A1 Refereed original research article in a scientific journal
Performance/Reliability-Aware Resource Management for Many-Cores in Dark Silicon Era
Authors: Haghbayan M, Miele A, Rahmani A, Liljeberg P, Tenhunen H
Publisher: IEEE Computer Society
Publication year: 2017
Journal: IEEE Transactions on Computers
Journal name in source: IEEE Transactions on Computers
Volume: 66
Issue: 9
First page : 1599
Last page: 1612
Number of pages: 14
ISSN: 0018-9340
eISSN: 1557-9956
DOI: https://doi.org/10.1109/TC.2017.2691009
Aggressive technology scaling has enabled the fabrication of many-core architectures while triggering challenges such as limited power budget and increased reliability issues, like aging phenomena.

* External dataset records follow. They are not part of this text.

Lemma run_settles_pending env w :
  Store.isProcessing (store w) = false →
  NoDup (id <$> images (store w)) →
  benign_env (id <$> snapshot (store w)) env →
  arriving (λ a, negb (brings_pending a)) env →
  snapshot (store (startCompression env w).2) = [].
Proof.
  intros Hg Hnd Hb Hp.
  destruct (run_benign env w Hg Hnd Hb) as (w' & ds & Hrun & _ & Hds & Hset & _).
  rewrite Hrun. simpl.
  assert (no_new_pending (store w) (store w')) as Hnew.
  { replace w' with (startCompression env w).2 by by rewrite Hrun.
    apply (startCompression_keeps no_new_pending (id <$> snapshot (store w))).
    - by intros s y Hy _.
    - exact no_new_pending_trans.
    - by intros c s y Hy _.
    - by intros b s y Hy _.
    - intros i p s _. apply no_new_pending_update.
    - intros i f s imgs _. apply no_new_pending_transition.
    - apply snapshot_ids.
    - eapply arriving_keeps; [|exact Hp].
      intros a s Ha. apply no_new_pending_external. by apply negb_true_iff. }
  apply filter_none, Forall_forall. intros y Hy Hpend.
  apply bool_decide_eq_true in Hpend.
  assert (y ∈ snapshot (store w)) as Hsnap.
  { apply list_elem_of_filter. split; [by apply bool_decide_eq_true|].
    by apply Hnew. }
  assert (y ∈ ds) as Hin.
  { rewrite <- Hds. apply list_elem_of_filter. split; [|done].
    apply list_elem_of_fmap. eauto. }
  apply settled_by_not_pending in Hset.
  rewrite Forall_forall in Hset. by apply (Hset y).
Qed.

(** X17.  After a run in which no image is added and no reset arrives,
    no record of the store is pending, and calling [startCompression]
    again does nothing. *)
Theorem run_leaves_nothing_pending (env env' : Env) (w : World) :
  Store.isProcessing (store w) = false →
  NoDup (id <$> images (store w)) →
  benign_env (id <$> snapshot (store w)) env →
  arriving (λ a, negb (brings_pending a)) env →
  Forall (λ img, status img ≠ Pending) (images (store (startCompression env w).2)) ∧
  startCompression env' (startCompression env w).2
  = (Ok tt, (startCompression env w).2).
Proof.
  intros Hg Hnd Hb Hp.
  pose proof (run_settles_pending env w Hg Hnd Hb Hp) as Hs.
  split; [|by apply nothing_pending_noop].
  apply Forall_forall. intros y Hy Hpend.
  assert (y ∈ snapshot (store (startCompression env w).2)) as Hin.
  { apply list_elem_of_filter. split; [|done].
    unfold Image.isPending. by apply bool_decide_eq_true. }
  rewrite Hs in Hin. by apply elem_of_nil in Hin.
Qed.

(** X18.  For a collection of pending images, with no image added or
    removed meanwhile, the run ends on the success view exactly when the
    turn of every image ended with a result; if one turn failed the view
    stays the list.  In both cases the header shows the completed title. *)
Theorem view_after_run (env : Env) (w : World) :
  Store.isProcessing (store w) = false →
  NoDup (id <$> images (store w)) →
  images (store w) ≠ [] →
  Forall (λ img, status img = Pending) (images (store w)) →
  benign_env (id <$> images (store w)) env →
  arriving (λ a, negb (resizes a)) env →
  currentView (store (startCompression env w).2)
  = (if all_succeed env (images (store w)) then ViewSuccess else ViewList) ∧
  getHeaderTitle (images (store (startCompression env w).2)) = TitleCompleted.
Proof.
  intros Hg Hnd Hne Hall Hb Hr.
  assert (snapshot (store w) = images (store w)) as Hsnap.
  { apply filter_all. eapply Forall_impl; [exact Hall|].
    intros img Hs. unfold Image.isPending. by apply bool_decide_eq_true. }
  rewrite <- Hsnap in Hb.
  destruct (run_benign env w Hg Hnd Hb) as (w' & ds & Hrun & _ & Hds & Hset & _ & Hst).
  pose proof (run_keeps_records_ids env w Hr) as Hids.
  rewrite Hrun in *. simpl in *. rewrite Hsnap in *.
  assert (images (store w') = ds) as Himgs.
  { rewrite <- Hds. symmetry. apply filter_all, Forall_forall. intros y Hy.
    rewrite <- Hids. apply list_elem_of_fmap. eauto. }
  split.
  - unfold currentView. rewrite Himgs.
    rewrite decide_False.
    2:{ rewrite <- (Forall2_length _ _ _ Hset). unfold scripted.
        rewrite length_imap. by destruct (images (store w)). }
    rewrite (Hst Hne), bool_decide_eq_true_2 by done. simpl.
    by rewrite (settled_by_completed _ _ Hset).
  - unfold getHeaderTitle. rewrite Himgs.
    rewrite !filter_none; [done| |].
    + eapply Forall_impl; [apply (settled_by_not_pending _ _ Hset)|].
      intros d Hd. unfold Image.isPending. by rewrite bool_decide_eq_true.
    + eapply Forall_impl; [apply (settled_by_idle _ _ Hset)|].
      intros d Hd. unfold Image.isProcessing. by rewrite bool_decide_eq_true.
Qed.

End OutcomeFacts.

Module GetterFacts.
Import Image Store Orchestrator Intake Run Frame Getters Header.
Import StoreFacts SettingsFacts CollectionFacts TurnFacts TraceFacts FrameFacts
       OutcomeFacts.

Lemma find_image_None imageId imgs :
  find_image imageId imgs = None ↔ imageId ∉ id <$> imgs.
Proof.
  unfold find_image. induction imgs as [|x l IH]; simpl.
  - split; [intros _; apply not_elem_of_nil|done].
  - case_bool_decide as Hx.
    + split; [done|]. intros Hn. exfalso. apply Hn. rewrite <- Hx. apply list_elem_of_here.
    + rewrite IH, not_elem_of_cons. split; [intros Hl; split; [congruence|done]|].
      by intros [_ ?].
Qed.

Lemma find_image_first imageId imgs image :
  find_image imageId imgs = Some image → image ∈ imgs ∧ id image = imageId.
Proof.
  unfold find_image. induction imgs as [|x l IH]; simpl; [done|].
  case_bool_decide as Hx.
  - intros [= <-]. split; [apply list_elem_of_here|done].
  - intros H. apply IH in H as [? ?]. split; [by apply list_elem_of_further|done].
Qed.

Lemma find_image_NoDup imgs image :
  NoDup (id <$> imgs) → image ∈ imgs → find_image (id image) imgs = Some image.
Proof.
  intros Hnd Hin.
  destruct (find_image (id image) imgs) as [x|] eqn:E.
  - apply find_image_first in E as [Hx Hid].
    f_equal. by eapply NoDup_fmap_elem.
  - apply find_image_None in E. exfalso. apply E. apply list_elem_of_fmap. eauto.
Qed.

(** X19.  [compressImage] does nothing when no record carries the id,
    or when the record found under the id is not pending. *)
Theorem compressImage_not_pending (env : Env) (imageId : string) (w : World) :
  (∀ image, image ∈ images (store w) → id image = imageId → status image ≠ Pending) →
  compressImage env imageId w = (Ok tt, w).
Proof.
  intros Hn. unfold compressImage, bind, get.
  destruct (find_image imageId (images (store w))) as [image|] eqn:E; [|done].
  apply find_image_first in E as [Hin Hid].
  unfold Image.isPending. by rewrite bool_decide_eq_false_2 by by apply Hn.
Qed.

(** X20.  [compressImage] on a pending image starts the run of all the
    pending images, not of that image alone: every record that was pending
    goes to processing in the run. *)
Theorem compressImage_runs_every_pending (env : Env) (image : ImageEntity) (w : World) :
  Store.isProcessing (store w) = false →
  NoDup (id <$> images (store w)) →
  benign_env (id <$> snapshot (store w)) env →
  image ∈ images (store w) → status image = Pending →
  compressImage env (id image) w = startCompression env w ∧
  (compressImage env (id image) w).1 = Ok tt ∧
  Forall (λ other, (id other, EToProcessing (id other) Pending 0)
                     ∈ trace (compressImage env (id image) w).2)
         (snapshot (store w)).
Proof.
  intros Hg Hnd Hb Hin Hp.
  assert (compressImage env (id image) w = startCompression env w) as Heq.
  { unfold compressImage. unfold bind at 1. unfold get.
    rewrite (find_image_NoDup _ _ Hnd Hin).
    unfold Image.isPending. by rewrite bool_decide_eq_true_2. }
  rewrite Heq. split; [done|].
  destruct (run_benign env w Hg Hnd Hb) as (w' & ds & Hrun & Htr & _).
  rewrite Hrun. simpl. split; [done|].
  apply Forall_forall. intros other Ho.
  apply list_elem_of_lookup in Ho as [k Hk].
  rewrite Htr. apply elem_of_app. right.
  apply (turn_in_turns _ _ _ 0%nat k other); [done|].
  unfold turn, expected_effects. rewrite fmap_cons. apply list_elem_of_here.
Qed.

Lemma concat_fmap_filter {A B : Type} (Q : A → Prop) `{∀ x, Decision (Q x)}
    (g : A → list B) (h : A → B) (l : list A) :
  (∀ x, x ∈ l → g x = if decide (Q x) then [h x] else []) →
  concat (g <$> l) = h <$> filter Q l.
Proof.
  induction l as [|x l IH]; intros Hg; [done|].
  rewrite fmap_cons, filter_cons. simpl.
  rewrite (Hg x) by apply list_elem_of_here.
  rewrite IH by (intros y Hy; apply Hg; by apply list_elem_of_further).
  by case_decide.
Qed.

Lemma filter_filter_and {A : Type} (P Q : A → Prop)
    `{∀ x, Decision (P x)} `{∀ x, Decision (Q x)} (l : list A) :
  filter Q (filter P l) = filter (λ x, P x ∧ Q x) l.
Proof.
  induction l as [|x l IH]; [done|].
  rewrite !filter_cons. destruct (decide (P x)) as [HP|HP].
  - rewrite filter_cons. destruct (decide (Q x)) as [HQ|HQ].
    + rewrite decide_True by done. by f_equal.
    + rewrite decide_False by tauto. done.
  - rewrite decide_False by tauto. done.
Qed.

(** X21.  With distinct ids, [downloadAllImages] shows one notification
    for each completed record that has a non-empty output path, in the
    order of the collection, and none for any other record;
    [downloadImage] of an id no record carries shows nothing. *)
Theorem downloadAllImages_notifies (s : ImageStore) :
  NoDup (id <$> images s) →
  downloadAllImages s
  = (λ img, ToastSuccess (name img ++ " prêt pour téléchargement"))
      <$> filter (λ img, Image.isCompleted img = true ∧
                         outputPath img ≠ None ∧ outputPath img ≠ Some "")
                 (images s) ∧
  ∀ imageId, imageId ∉ id <$> images s → downloadImage imageId s = [].
Proof.
  intros Hnd. split.
  - unfold downloadAllImages. cbv zeta.
    rewrite <- (filter_filter_and (λ img, Image.isCompleted img = true)
                 (λ img, outputPath img ≠ None ∧ outputPath img ≠ Some "")).
    apply concat_fmap_filter. intros x Hx.
    apply list_elem_of_filter in Hx as [_ Hx].
    unfold downloadImage. rewrite (find_image_NoDup _ _ Hnd Hx).
    destruct (outputPath x) as [[|c o]|].
    + rewrite decide_False; [done|]. intros [_ ?]; done.
    + rewrite decide_True; [done|]. done.
    + rewrite decide_False; [done|]. intros [? _]; done.
  - intros imageId Hn. unfold downloadImage.
    apply find_image_None in Hn. by rewrite Hn.
Qed.


(** X22.  In [stats()] every record is counted once: the pending, the
    processing and the completed counts and the number of records in
    error add up to the total, so the three counts never exceed it; and
    with no completed record the average savings is 0. *)
Theorem stats_counts_partition (hasCompressedData : ImageEntity → bool)
    (savings : ImageEntity → option Q) (s : ImageStore) :
  (pending (stats hasCompressedData savings s)
   + processing (stats hasCompressedData savings s)
   + completed (stats hasCompressedData savings s)
   + length (filter (λ img, status img = Error) (images s))
   = total (stats hasCompressedData savings s))%nat ∧
  (completed (stats hasCompressedData savings s) = 0%nat →
   averageSavings (stats hasCompressedData savings s) = 0%Q).
Proof.
  split.
  - unfold stats. simpl. unfold Image.isPending, Image.isProcessing, Image.isCompleted.
    induction (images s) as [|img imgs IH]; [done|].
    rewrite !filter_cons. simpl length at 5. rewrite <- IH. clear IH.
    destruct (status img) eqn:E;
      repeat (case_decide as Hd;
              [try (apply bool_decide_eq_true in Hd; congruence)
              |try (rewrite bool_decide_eq_true in Hd; congruence)]);
      simpl; try lia.
  - unfold stats. simpl. by intros ->.
Qed.

End GetterFacts.

Module IntakeMore.
Import Image Store Orchestrator Intake Run Frame Getters.
Import StoreFacts IntakeFacts SettingsFacts CollectionFacts.

Lemma string_app_assoc (a b c : string) : ((a ++ b) ++ c = a ++ (b ++ c))%string.
Proof.
  induction a as [|x a IH]; [done|].
  change (String x ((a ++ b) ++ c) = String x (a ++ (b ++ c)))%string.
  by rewrite IH.
Qed.

Lemma string_app_nil_r (a : string) : (a ++ "")%string = a.
Proof.
  induction a as [|x a IH]; [done|].
  change (String x (a ++ "") = String x a)%string. by rewrite IH.
Qed.

Lemma last_segment_from_step acc c s :
  last_segment_from "/" 0 acc (String c s)
  = if decide (c = "/"%char) then last_segment_from "/" 0 "" s
    else last_segment_from "/" 0 (acc ++ String c "") s.
Proof.
  change (last_segment_from "/" 0 acc (String c s)) with
    (if String.prefix "/" (String c s)
     then last_segment_from "/" (String.length "/" - 1) "" s
     else last_segment_from "/" 0 (acc ++ String c "") s).
  change (String.prefix "/" (String c s)) with
    (match ascii_dec "/" c with
     | left _ => String.prefix "" s
     | right _ => false
     end).
  destruct (ascii_dec "/" c); case_decide; try congruence.
  by destruct s.
Qed.

Lemma last_segment_no_slash acc s :
  has_char "/" s = false →
  last_segment_from "/" 0 acc s = (acc ++ s)%string.
Proof.
  revert acc. induction s as [|c s IH]; intros acc Hs.
  - simpl. by rewrite string_app_nil_r.
  - simpl in Hs. apply orb_false_iff in Hs as [Hc Hs].
    apply bool_decide_eq_false in Hc.
    rewrite last_segment_from_step, decide_False by done.
    rewrite IH by done. by rewrite string_app_assoc.
Qed.

Lemma last_segment_after_slash acc dir s :
  last_segment_from "/" 0 acc (dir ++ String "/" s)
  = last_segment_from "/" 0 "" s.
Proof.
  revert acc. induction dir as [|c dir IH]; intros acc.
  - change ("" ++ String "/" s)%string with (String "/" s).
    by rewrite last_segment_from_step, decide_True.
  - change (String c dir ++ String "/" s)%string
      with (String c (dir ++ String "/" s)).
    rewrite last_segment_from_step. case_decide; apply IH.
Qed.

(** X23.  The name [addImages] gives to a file is the part of the path
    after its last slash. *)
Theorem file_name_after_last_slash (dir fileName : string) :
  has_char "/" fileName = false → fileName ≠ "" →
  file_name (dir ++ "/" ++ fileName) = fileName.
Proof.
  intros Hs Hne. unfold file_name, last_segment. cbv zeta.
  change ("/" ++ fileName)%string with (String "/" fileName).
  rewrite last_segment_after_slash, last_segment_no_slash by done.
  change ("" ++ fileName)%string with fileName. by rewrite decide_False.
Qed.
Lemma surfaces_tryCatch404 {A} (m : M A) (a : A) :
  surfaces msg st m ->
  surfaces msg st (tryCatch m (fun e => if is404 e then ret a else throw e)).
Proof.
  intros Hm be tr H. destruct (Hm be tr H) as [Hc | (new & Hc)].
  - left. unfold tryCatch. unfold calls in Hc.
    destruct (m be tr) as [[x | e] tr']; cbn in Hc; subst tr'; [reflexivity |].
    now destruct (is404 e).
  - right. exists new. unfold tryCatch. rewrite Hc, is404_rejection. reflexivity.
Qed.

Lemma surfaces_catch404 (m : M JS) : surfaces msg st m -> surfaces msg st (catch404 m).
Proof. apply surfaces_tryCatch404. Qed.

Ltac surfaces_step :=
  first
    [ apply surfaces_ret | apply surfaces_throw | apply surfaces_lift
    | apply surfaces_request
    | apply surfaces_catch404
    | apply surfaces_tryCatch404
    | apply surfaces_bind; [ | intros ]
    | match goal with
      | |- surfaces _ _ (if ?b then _ else _) => destruct b
      | |- surfaces _ _ (match ?x with _ => _ end) => destruct x
      end ].

Ltac surfaces_tac :=
  unfold textContent, Api.arg, iget, ipost, ipatch; cbv zeta; repeat surfaces_step.

Lemma mcp_case_surfaces n k c args :
  In (n, k) Mcp.cases -> surfaces msg st (k c args).
Proof.
  intros Hin. unfold Mcp.cases in Hin. cbn [In] in Hin.
  repeat (destruct Hin as [Heq | Hin];
          [ injection Heq as <- <-;
            unfold Mcp.list_projects, Mcp.query_work_items, Mcp.get_work_items_by_ids, Mcp.get_builds,
    Mcp.get_releases, Mcp.create_work_item, Mcp.update_work_item, Mcp.assign_work_item,
    Mcp.list_repositories, Mcp.list_branches, Mcp.list_pull_requests, Mcp.get_pull_request,
    Mcp.search_code, Mcp.search_work_items, Mcp.list_wikis, Mcp.get_wiki_page,
    Mcp.list_team_iterations, Mcp.list_test_plans, Mcp.list_project_teams,
    Mcp.get_identity_ids, Mcp.get_current_user, Mcp.list_work_item_types,
    Mcp.list_iterations, Mcp.list_build_definitions, Mcp.list_release_definitions,
    Mcp.list_queries, Mcp.get_work_item_revisions, Mcp.get_work_item_links,
    Mcp.create_pull_request, Mcp.list_commits, Mcp.get_file_content, Mcp.list_areas,
    Mcp.list_iteration_capacities, Mcp.list_work_item_categories, Mcp.list_dashboards,
    Mcp.list_pipelines, Mcp.list_test_suites, Mcp.list_variable_groups,
    Mcp.list_service_endpoints, Mcp.list_tags, Mcp.list_team_members, Mcp.list_boards,
    Mcp.list_board_columns, Mcp.list_board_rows, Mcp.list_work_item_states,
    Mcp.list_work_item_fields, Mcp.list_work_item_updates, Mcp.list_work_item_attachments,
    Mcp.list_work_item_comments, Mcp.list_work_item_relations,
    Mcp.list_work_item_query_results;
            surfaces_tac
          | ]).
  contradiction.
Qed.

Lemma api_case_surfaces site n k c args :
  In (n, k) (Api.cases site) -> surfaces msg st (k c args).
Proof.
  intros Hin. unfold Api.cases in Hin. cbn [In] in Hin.
  repeat (destruct Hin as [Heq | Hin];
          [ injection Heq as <- <-;
            try (unfold Api.update_work_item; destruct site);
            surfaces_tac
          | ]).
  contradiction.
Qed.

End Surfaces.

(** X7. Transport errors surface with the backend's message.  Against a
    backend that rejects every request with message [msg] and a status other
    than 404, an invocation of any tool with any arguments either makes no
    request at all (an argument was rejected first, the tool is unknown, or
    there was nothing to fetch) or fails with that message: the CallTool
    handler returns the error result "Error: <msg>", [POST /api/tools/:name]
    answers 500 with <msg>, and the function call of [POST /api/chat] throws
    the rejection.  No tool turns such a failure into a successful answer. *)
Theorem transport_errors_surface
  (c : Client) (n : string) (args : JS) (be : Backend) (tr : list Request)
  (msg : string) (st : option Z) :
  rejectsAll be msg st -> st <> Some 404 ->
  (calls (callTool c n args be tr) = tr
   \/ result (callTool c n args be tr) = Ok (mkResult ("Error: " ++ msg) true))
  /\ (calls (apiTools c n args be tr) = tr
      \/ result (apiTools c n args be tr) = Ok (mkResponse 500 (errorBody msg)))
  /\ (calls (chatFunctionCall c (JStr n) args be tr) = tr
      \/ result (chatFunctionCall c (JStr n) args be tr) = Throw (AxiosError msg st)).
Proof.
  intros Hbe Hst.
  assert (Hmcp : surfaces msg st (dispatch c n args)).
  { unfold dispatch. destruct (switch Mcp.cases n) as [k |] eqn:Hs.
    - apply (mcp_case_surfaces msg st Hst n). now apply switch_Some_In.
    - apply surfaces_throw. }
  assert (Hformat : forall site (k : Client -> JS -> M JS) B (f : JS -> JS -> B),
             In (n, k) (Api.cases site) ->
             surfaces msg st
               (bind (k c args) (fun rawResult =>
                  bind (lift (Api.format site n rawResult args)) (fun formatted =>
                    ret (f formatted rawResult))))).
  { intros site k B f Hin. apply surfaces_bind.
    - now apply (api_case_surfaces msg st Hst site n).
    - intros raw. apply surfaces_bind; [apply surfaces_lift | intros x; apply surfaces_ret]. }
  assert (Hapi : surfaces msg st (apiToolsBody c n args)).
  { unfold apiToolsBody. destruct (findTool n); [| apply surfaces_ret].
    destruct (switch (Api.cases ApiTools) n) as [k |] eqn:Hs; [| apply surfaces_ret].
    apply (Hformat ApiTools k _
             (fun formatted rawResult =>
                mkResponse 200 (JObj [("result", formatted); ("raw", rawResult)]))).
    now apply switch_Some_In. }
  assert (Hchat : surfaces msg st (chatFunctionCall c (JStr n) args)).
  { unfold chatFunctionCall.
    destruct (switch (Api.cases ApiChat) n) as [k |] eqn:Hs; [| apply surfaces_ret].
    apply (Hformat ApiChat k _ (fun formatted rawResult => inr (formatted, rawResult))).
    now apply switch_Some_In. }
  split; [| split].
  - unfold callTool, tryCatch. destruct (Hmcp be tr Hbe) as [H | (new & H)].
    + left. unfold calls in *. now destruct (dispatch c n args be tr) as [[r | e] tr'].
    + right. now rewrite H.
  - unfold apiTools, tryCatch. destruct (Hapi be tr Hbe) as [H | (new & H)].
    + left. unfold calls in *. now destruct (apiToolsBody c n args be tr) as [[r | e] tr'].
    + right. now rewrite H.
  - destruct (Hchat be tr Hbe) as [H | (new & H)]; [now left |].
    right. now rewrite H.
Qed.

Lemma transport_errors_surface_witness :
  (calls (callTool demoClient "list_projects" (JObj []) always500 []) = []
   \/ result (callTool demoClient "list_projects" (JObj []) always500 [])
      = Ok (mkResult ("Error: " ++ "Request failed with status code 500") true))
  /\ (calls (apiTools demoClient "list_projects" (JObj []) always500 []) = []
      \/ result (apiTools demoClient "list_projects" (JObj []) always500 [])
         = Ok (mkResponse 500 (errorBody "Request failed with status code 500")))
  /\ (calls (chatFunctionCall demoClient (JStr "list_projects") (JObj []) always500 []) = []
      \/ result (chatFunctionCall demoClient (JStr "list_projects") (JObj []) always500 [])
         = Throw (AxiosError "Request failed with status code 500" (Some 500))).
Proof.
  apply (transport_errors_surface demoClient "list_projects" (JObj []) always500 []
           "Request failed with status code 500" (Some 500)).
  - intros tr rq. reflexivity.
  - discriminate.
Defined.

(** ** Required and declared arguments *)

(** X8. The required-parameter checks of the CallTool handler are
    truthiness tests: at each of the 23 guarded tools a required argument
    that is present but falsy (0, the empty string, false, null) is
    rejected like an absent one, with an error that names it and before any
    request is made.  A work item id of 0, for instance, is refused. *)
Theorem falsy_required_parameter_is_rejected
  (c : Client) (n p : string) (args : JS) (be : Backend) (tr : list Request) :
  In n guardedTools -> In p (requiredOf n) -> truthy (oget args p) = false ->
  exists msg,
    callTool c n args be tr = (Ok (mkResult ("Error: " ++ msg) true), tr)
    /\ mentions p msg = true.
Proof.
  intros Hn Hp H. unfold guardedTools in Hn. cbn [In] in Hn.
  repeat (destruct Hn as [<- | Hn];
          [ vm_compute in Hp;
            repeat (destruct Hp as [<- | Hp]; [ guard_case H | ]); contradiction
          | ]).
  contradiction.
Qed.

Lemma falsy_required_parameter_is_rejected_witness :
  exists msg,
    callTool demoClient "update_work_item" zeroIdArgs echo5Backend []
    = (Ok (mkResult ("Error: " ++ msg) true), [])
    /\ mentions "id" msg = true.
Proof.
  apply (falsy_required_parameter_is_rejected demoClient "update_work_item" "id"
           zeroIdArgs echo5Backend []).
  - vm_compute. tauto.
  - vm_compute. tauto.
  - reflexivity.
Defined.

Ltac declared := vm_compute; repeat first [ left; reflexivity | right ].

Ltac same_args H a :=
  repeat match goal with
         | |- context [oget a ?k] => rewrite (H k ltac:(declared))
         | |- context [prop a ?k] => rewrite (H k ltac:(declared))
         end.

(** X9. The CallTool handler reads the declared arguments only: two
    arguments values that agree on every parameter of a tool's input schema
    are indistinguishable to the tool, they lead to the same requests and
    the same result.  An argument the schema does not declare is ignored. *)
Theorem callTool_reads_declared_arguments_only
  (c : Client) (n : string) (args1 args2 : JS) (be : Backend) (tr : list Request) :
  (forall p, In p (declaredOf n) -> oget args1 p = oget args2 p) ->
  callTool c n args1 be tr = callTool c n args2 be tr.
Proof.
  intros H. unfold callTool, dispatch.
  destruct (switch Mcp.cases n) as [k |] eqn:Hs; [| reflexivity].
  apply switch_Some_In in Hs. unfold Mcp.cases in Hs. cbn [In] in Hs.
  repeat (destruct Hs as [Heq | Hs];
          [ injection Heq as <- <-;
            unfold Mcp.list_projects, Mcp.query_work_items, Mcp.get_work_items_by_ids, Mcp.get_builds,
    Mcp.get_releases, Mcp.create_work_item, Mcp.update_work_item, Mcp.assign_work_item,
    Mcp.list_repositories, Mcp.list_branches, Mcp.list_pull_requests, Mcp.get_pull_request,
    Mcp.search_code, Mcp.search_work_items, Mcp.list_wikis, Mcp.get_wiki_page,
    Mcp.list_team_iterations, Mcp.list_test_plans, Mcp.list_project_teams,
    Mcp.get_identity_ids, Mcp.get_current_user, Mcp.list_work_item_types,
    Mcp.list_iterations, Mcp.list_build_definitions, Mcp.list_release_definitions,
    Mcp.list_queries, Mcp.get_work_item_revisions, Mcp.get_work_item_links,
    Mcp.create_pull_request, Mcp.list_commits, Mcp.get_file_content, Mcp.list_areas,
    Mcp.list_iteration_capacities, Mcp.list_work_item_categories, Mcp.list_dashboards,
    Mcp.list_pipelines, Mcp.list_test_suites, Mcp.list_variable_groups,
    Mcp.list_service_endpoints, Mcp.list_tags, Mcp.list_team_members, Mcp.list_boards,
    Mcp.list_board_columns, Mcp.list_board_rows, Mcp.list_work_item_states,
    Mcp.list_work_item_fields, Mcp.list_work_item_updates, Mcp.list_work_item_attachments,
    Mcp.list_work_item_comments, Mcp.list_work_item_relations,
    Mcp.list_work_item_query_results;
            cbv zeta; same_args H args1; reflexivity
          | ]).
  contradiction.
Qed.

Lemma callTool_reads_declared_arguments_only_witness :
  callTool demoClient "get_releases" (JObj [("top", JNum 5); ("verbose", JBool true)])
           emptyValueBackend []
  = callTool demoClient "get_releases" (JObj [("top", JNum 5)]) emptyValueBackend [].
Proof.
  apply (callTool_reads_declared_arguments_only demoClient "get_releases"
           (JObj [("top", JNum 5); ("verbose", JBool true)]) (JObj [("top", JNum 5)])
           emptyValueBackend []).
  intros p Hp. vm_compute in Hp. destruct Hp as [<- | []]. reflexivity.
Defined.

Lemma api_case_reads_declared site c n args1 args2 k :
  nullish args1 = false -> nullish args2 = false ->
  (forall p, In p (declaredOf n) -> prop args1 p = prop args2 p) ->
  In (n, k) (Api.cases site) ->
  k c args1 = k c args2
  /\ forall rawResult, Api.format site n rawResult args1 = Api.format site n rawResult args2.
Proof.
  intros H1 H2 H Hin. unfold Api.cases in Hin. cbn [In] in Hin.
  repeat (destruct Hin as [Heq | Hin];
          [ injection Heq as <- <-; split;
            [ unfold Api.update_work_item, Api.arg
            | intros rawResult; unfold Api.format;
              cbn [switch Api.templates String.eqb Ascii.eqb Bool.eqb];
              unfold Api.format_create_work_item, Api.format_update_work_item,
                Api.format_assign_work_item, Api.format_get_wiki_page,
                Api.format_create_pull_request, Api.format_get_file_content ];
            rewrite ?(get_present args1 _ H1), ?(get_present args2 _ H2);
            same_args H args1; reflexivity
          | ]).
  contradiction.
Qed.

Dynamic power management and runtime mapping strategies can be utilized in such systems to achieve optimal performance while satisfying power constraints. However, lifetime reliability is generally neglected. We propose a novel lifetime reliability/performance-Aware resource co-management approach for many-core architectures in the dark silicon era. The approach is based on a two-layered architecture, composed of a long-Term runtime reliability controller and a short-Term runtime mapping and resource management unit. The former evaluates the cores' aging status w.r.t. a target reference specified by the designer, and performs recovery actions on highly stressed cores by means of power capping. The aging status is utilized in runtime application mapping to maximize system performance while fulfilling reliability requirements and honoring the power budget. Experimental evaluation demonstrates the effectiveness of the proposed strategy, which outperforms most recent state-of-The-Art contributions.